Commentary

Chris Culliver backpedals

Comments, apology, lack of understanding, even as others fight discrimination

Updated: January 31, 2013, 5:28 PM ET
By LZ Granderson | ESPN.com

OK, let's be real.

We all know Chris Culliver didn't really apologize for the offensive remarks he made in a radio interview during Super Bowl media day. True, his name was attached to the statement the San Francisco 49ers released, and he reiterated it Thursday, but we've seen this dance before.

An athlete, speaking in vernacular, makes a series of offensive comments -- in Culliver's case, about gay people -- and then, after the public outrage, issues an apology sounding like Winston Churchill. The whole thing reeks of someone who either was told what to do or is more sorry he is in trouble than he is sorry for the actions that got him there.

Culliver's personal PR rep, Theodore Palmer, told The Associated Press that "Chris is very apologetic for any harm caused to anyone."

[+] EnlargeChris Culliver
Michael Zagaris/Getty ImagesChris Culliver shared homophobic thoughts about what type of teammates he wants, then backpedaled.

If Culliver was bold enough to say "we ain't got no gay people on the team" to a radio host, if he was bold enough to say "they gotta get up out of here if they do. Can't be with that sweet stuff … Nah, can't be … in the locker room, man," he should be bold enough to talk about why he doesn't really feel that way and how, according to Palmer, "it was interpreted wrong." It's hard to accept "that's not what I feel in my heart" a day later when it was what first came out of his mouth.

Now the NFL in general and the 49ers in particular have made a lot of progress in moving away from the homophobia that was once endemic to football's culture. It's difficult to paint a league that has a clause banning discrimination based upon sexual orientation in its collective bargaining agreement as one full of homophobes. But no amount of policy is going to rid the league of negative comments about gay people any more than government can legislate away racism.

That kind of cultural shift can be initiated on paper but is only effective when it is accompanied by a change of heart.

We're seeing some of that change with the participation of teams in the It Gets Better Project and the willingness of players to join Athlete Ally, a group on whose board I sit. Along with athletes from other sports, Scott Fujita, Chris Kluwe, Brendon Ayanbadejo and Connor Barwin have spoken openly against discrimination.

As a further argument against the mentality Culliver initially expressed, consider this: Kwame Harris, a onetime tackle for the 49ers and Raiders, was in court earlier this week to plead not guilty to felony domestic violence and assault charges.

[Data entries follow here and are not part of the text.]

(** * Prompt-injection scanner (scripts/scan.py): model and verified properties

    The development embeds [scan.py] shallowly.  Text is a [string] whose
    characters are the code points 0..255; on that alphabet [str.lower],
    the regular-expression classes and the case-insensitive comparison of
    Python's [re] module are written out below.  Characters above U+00FF
    are outside the model: there [str.lower] can change the length of a
    text (U+0130 becomes two characters) and [re.IGNORECASE] lets the
    letters s and i of a pattern match U+017F and U+0131.  The positions
    and lengths of matches are positions and lengths in the lower-cased
    copy of the text, the string the code searches.
    The pattern table is kept as the pattern strings of the source and goes
    through a model of [re.compile] for the syntax fragment the table
    uses. *)

From Stdlib Require Import ZArith Lia Bool Ascii DecimalString.
From stdpp Require Import base option list strings gmap.

Local Open Scope Z_scope.
Set Warnings "-register-all".

(** ** Outcomes

    A computation returns a value, raises a Python exception, or leaves the
    modelled fragment (regular-expression syntax the model of [re.compile]
    does not cover). *)

Inductive exn := ReError | OSError | UnicodeDecodeError.

Inductive result (A : Type) :=
| Ok (a : A)
| Raise (e : exn)
| Unmodelled.
Arguments Ok {A} a.
Arguments Raise {A} e.
Arguments Unmodelled {A}.

Definition bind {A B} (p : result A) (f : A → result B) : result B :=
  match p with
  | Ok a => f a
  | Raise e => Raise e
  | Unmodelled => Unmodelled
  end.

#[global] Instance result_ret : MRet result := @Ok.
#[global] Instance result_bind : MBind result := λ A B f p, bind p f.

(** ** Characters and strings *)

Module Str.

Definition ord (c : ascii) : nat := nat_of_ascii c.
Definition chr (n : nat) : ascii := ascii_of_nat n.

Definition between (lo hi : nat) (c : ascii) : bool :=
  (lo <=? ord c)%nat && (ord c <=? hi)%nat.

(** Upper-case letters below 256: A-Z and U+00C0..U+00DE without the
    multiplication sign U+00D7. *)
Definition isupper_char (c : ascii) : bool :=
  between 65 90 c || (between 192 222 c && negb (ord c =? 215)%nat).

(** Lower-case letters below 256 that have an upper-case partner below 256. *)
Definition islower_char (c : ascii) : bool :=
  between 97 122 c || (between 224 254 c && negb (ord c =? 247)%nat).

Definition tolower (c : ascii) : ascii :=
  if isupper_char c then chr (ord c + 32) else c.

(** [str.upper] of one character.  U+00DF becomes "SS"; U+00B5 and U+00FF
    have upper-case forms above 255 and are left as they are. *)
Definition toupper (c : ascii) : list ascii :=
  if islower_char c then [chr (ord c - 32)]
  else if (ord c =? 223)%nat then ["S"; "S"]%char
  else [c].

Definition to_list (s : string) : list ascii := String.list_ascii_of_string s.
Definition of_list (l : list ascii) : string := String.string_of_list_ascii l.

(** [text.lower()], character by character on the code points 0..255. *)
Definition lower (s : string) : string := of_list (map tolower (to_list s)).

(** [text.upper()]; exact except on U+00B5 and U+00FF, see [toupper]. *)
Definition upper (s : string) : string := of_list (flat_map toupper (to_list s)).

(** [len(text)] *)
Definition len (s : string) : nat := length (to_list s).

(** [text[:n]] *)
Definition prefix (n : nat) (s : string) : string := of_list (firstn n (to_list s)).

(** ['\n'.join(lines)] *)
Fixpoint join (sep : string) (parts : list string) : string :=
  match parts with
  | [] => ""
  | [p] => p
  | p :: rest => p +:+ sep +:+ join sep rest
  end.

(** [str(n)] for an int *)
Definition of_int (n : Z) : string := NilZero.string_of_int (Z.to_int n).

Definition newline : string := String (chr 10) "".
Definition dquote : string := String (chr 34) "".

(** [str.isspace] on one character: the white space [\s] matches. *)
Definition isspace_char (c : ascii) : bool :=
  between 9 13 c || between 28 32 c || (ord c =? 133)%nat || (ord c =? 160)%nat.

(** Decimal digits, as [\d] matches them. *)
Definition isdigit_char (c : ascii) : bool := between 48 57 c.

Definition isalpha_ascii (c : ascii) : bool := between 65 90 c || between 97 122 c.

End Str.

(** ** Regular expressions: the fragment of Python's [re] used by the table *)

Module Re.

Inductive category := CatSpace | CatNotSpace | CatDigit | CatNotDigit.

Inductive set_item :=
| SLit (c : ascii)
| SRange (lo hi : ascii)
| SCat (k : category).

(** One-character items: a literal or a set [[...]] / [[^...]]. *)
Inductive charset :=
| CLit (c : ascii)
| CIn (negate : bool) (items : list set_item).

Inductive regex :=
| Empty
| Chr (c : charset)
| Seq (r1 r2 : regex)
| Branch (r1 r2 : regex)
| RepeatOne (lo : nat) (hi : option nat) (c : charset)
| Repeat (lo hi : nat) (r : regex)
| Subpattern (r : regex).

Definition is_char (c : ascii) (s : string) : bool :=
  match s with
  | String d "" => bool_decide (c = d)
  | _ => false
  end.

Definition one_of (c : ascii) (s : string) : bool :=
  existsb (λ d, bool_decide (c = d)) (Str.to_list s).

Definition is_nil {A} (l : list A) : bool :=
  match l with [] => true | _ => false end.

Definition cat_item (k : category) : charset := CIn false [SCat k].

(** [_escape]: an escape outside a set.  [c] is the character after the
    backslash. *)
Definition escape (c : ascii) : result charset :=
  if is_char c "d" then Ok (cat_item CatDigit)
  else if is_char c "D" then Ok (cat_item CatNotDigit)
  else if is_char c "s" then Ok (cat_item CatSpace)
  else if is_char c "S" then Ok (cat_item CatNotSpace)
  else if one_of c "AbBZwW" then Unmodelled
  else if is_char c "a" then Ok (CLit (Str.chr 7))
  else if is_char c "f" then Ok (CLit (Str.chr 12))
  else if is_char c "n" then Ok (CLit (Str.chr 10))
  else if is_char c "r" then Ok (CLit (Str.chr 13))
  else if is_char c "t" then Ok (CLit (Str.chr 9))
  else if is_char c "v" then Ok (CLit (Str.chr 11))
  else if one_of c "xuUN0123456789" then Unmodelled
  else if Str.isalpha_ascii c then Raise ReError
  else Ok (CLit c).

(** [_class_escape]: an escape inside a set. *)
Definition class_escape (c : ascii) : result set_item :=
  if is_char c "a" then Ok (SLit (Str.chr 7))
  else if is_char c "b" then Ok (SLit (Str.chr 8))
  else if is_char c "f" then Ok (SLit (Str.chr 12))
  else if is_char c "n" then Ok (SLit (Str.chr 10))
  else if is_char c "r" then Ok (SLit (Str.chr 13))
  else if is_char c "t" then Ok (SLit (Str.chr 9))
  else if is_char c "v" then Ok (SLit (Str.chr 11))
  else if is_char c "d" then Ok (SCat CatDigit)
  else if is_char c "D" then Ok (SCat CatNotDigit)
  else if is_char c "s" then Ok (SCat CatSpace)
  else if is_char c "S" then Ok (SCat CatNotSpace)
  else if one_of c "wWxuUN0123456789" then Unmodelled
  else if Str.isalpha_ascii c then Raise ReError
  else Ok (SLit c).

(** One member of a set: a character or an escape; returns the rest. *)
Definition set_member (src : list ascii) : result (set_item * list ascii) :=
  match src with
  | [] => Raise ReError
  | c :: rest =>
      if is_char c "\" then
        match rest with
        | [] => Raise ReError
        | e :: rest' => bind (class_escape e) (λ it, Ok (it, rest'))
        end
      else Ok (SLit c, rest)
  end.

(** The loop of [_parse] over the members of a set, after the opening
    bracket and an optional [^]; [acc] holds the members read so far,
    last first. *)
Fixpoint parse_set (fuel : nat) (acc : list set_item) (src : list ascii)
  : result (list set_item * list ascii) :=
  match fuel with
  | O => Unmodelled
  | S fuel' =>
      match src with
      | [] => Raise ReError
      | c :: rest =>
          if is_char c "]" && negb (is_nil acc) then
            Ok (rev acc, rest)
          else
            bind (set_member src) (λ '(code1, rest1),
              match rest1 with
              | d :: rest2 =>
                  if is_char d "-" then
                    match rest2 with
                    | [] => Raise ReError
                    | e :: rest3 =>
                        if is_char e "]" then
                          Ok (rev (SLit d :: code1 :: acc), rest3)
                        else
                          bind (set_member rest2) (λ '(code2, rest4),
                            match code1, code2 with
                            | SLit lo, SLit hi =>
                                if (Str.ord hi <? Str.ord lo)%nat then Raise ReError
                                else parse_set fuel' (SRange lo hi :: acc) rest4
                            | _, _ => Raise ReError
                            end)
                    end
                  else parse_set fuel' (code1 :: acc) rest1
              | [] => parse_set fuel' (code1 :: acc) rest1
              end)
      end
  end.

(** The items of one alternative, in order. *)
Fixpoint sequence (items : list regex) : regex :=
  match items with
  | [] => Empty
  | [r] => r
  | r :: rest => Seq r (sequence rest)
  end.

(** A repeat operator applies to the last item read ([acc] is last first):
    "nothing to repeat" and "multiple repeat" are errors; a one-character
    item gives [RepeatOne]; a group gives [Repeat] when the count is bounded. *)
Definition repeat_last (lo : nat) (hi : option nat) (acc : list regex)
  : result (list regex) :=
  match acc with
  | [] => Raise ReError
  | item :: acc' =>
      match item with
      | RepeatOne _ _ _ | Repeat _ _ _ => Raise ReError
      | Chr c => Ok (RepeatOne lo hi c :: acc')
      | _ =>
          match hi with
          | Some h => Ok (Repeat lo h item :: acc')
          | None => Unmodelled
          end
      end
  end.

(** A lazy ([?]) or possessive ([+]) suffix after a repeat is outside the
    fragment. *)
Definition no_suffix (src : list ascii) : bool :=
  match src with
  | c :: _ => negb (one_of c "?+")
  | [] => true
  end.

Fixpoint take_digits (src : list ascii) : list ascii * list ascii :=
  match src with
  | c :: rest =>
      if Str.isdigit_char c then
        let '(ds, r) := take_digits rest in (c :: ds, r)
      else ([], src)
  | [] => ([], [])
  end.

Definition int_of_digits (ds : list ascii) : nat :=
  fold_left (λ n c, 10 * n + (Str.ord c - 48))%nat ds 0%nat.

Definition starts_with (c : string) (src : list ascii) : bool :=
  match src with
  | d :: _ => is_char d c
  | [] => false
  end.

(** The text after an opening brace: [None] when the brace is a literal,
    otherwise the bounds and the text after the closing brace. *)
Definition braces (rest : list ascii)
  : result (option (nat * option nat * list ascii)) :=
  if starts_with "}" rest then Ok None
  else
    let '(lo, r1) := take_digits rest in
    let '(hi, r2) := if starts_with "," r1 then take_digits (tail r1) else (lo, r1) in
    if negb (starts_with "}" r2) then Ok None
    else if (3 <? length lo)%nat || (3 <? length hi)%nat then Unmodelled
    else
      let min := int_of_digits lo in
      if is_nil hi then Ok (Some (min, None, tail r2))
      else
        let max := int_of_digits hi in
        if (max <? min)%nat then Raise ReError
        else Ok (Some (min, Some max, tail r2)).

The 2003 first-rounder -- who is listed in news stories at 6-foot-7, 240 pounds -- is accused of pinning his 6-1, 220-pound former boyfriend against a plate glass window and repeatedly punching him in the face so hard that the ex needed surgery and a metal plate.

Why?

Allegedly because Harris' ex tried to pour soy sauce on his food.

Oh, and he may have stolen a pair of underwear.

Now there are a lot of terms that come to mind when describing the allegations surrounding Harris, who is gay, but it's hard to imagine "sweet stuff" being one of them.

This issue of gays in sports, gay men in the locker room, etc., is not about saying the right thing, or having a prettily worded statement issued when someone says the wrong thing. It's about athletes mistakenly linking manhood with sexual orientation. Mistaken conceptions of manhood are how you end up with a league in which 21 of the 32 teams have had at least one player charged with domestic violence or sexual assault in 2012 alone.

They are how you get a league that is marketed as the epitome of masculinity peppered with athletes who don't take care of their kids.

I can understand Culliver not wanting soft teammates -- which is what I'm assuming he meant by "sweet stuff" -- but being a gay man doesn't inherently mean a person is soft any more than being a straight man means a person is tough. Or any more than being a man makes you tough.

What defines a guy's manhood isn't his capacity to bully but his willingness to take responsibility for his actions, how he responds in moments of conflict, a show of courage under fire. Hiding behind statements co-authored by other people might help an athlete avoid suspensions and fines, but it also reveals a guy who shrinks in the moment.

That's what strikes me most about the Culliver controversy.

Not that he made homophobic remarks -- that happens -- but that, on his sport's biggest stage, he decided to be so freaking small.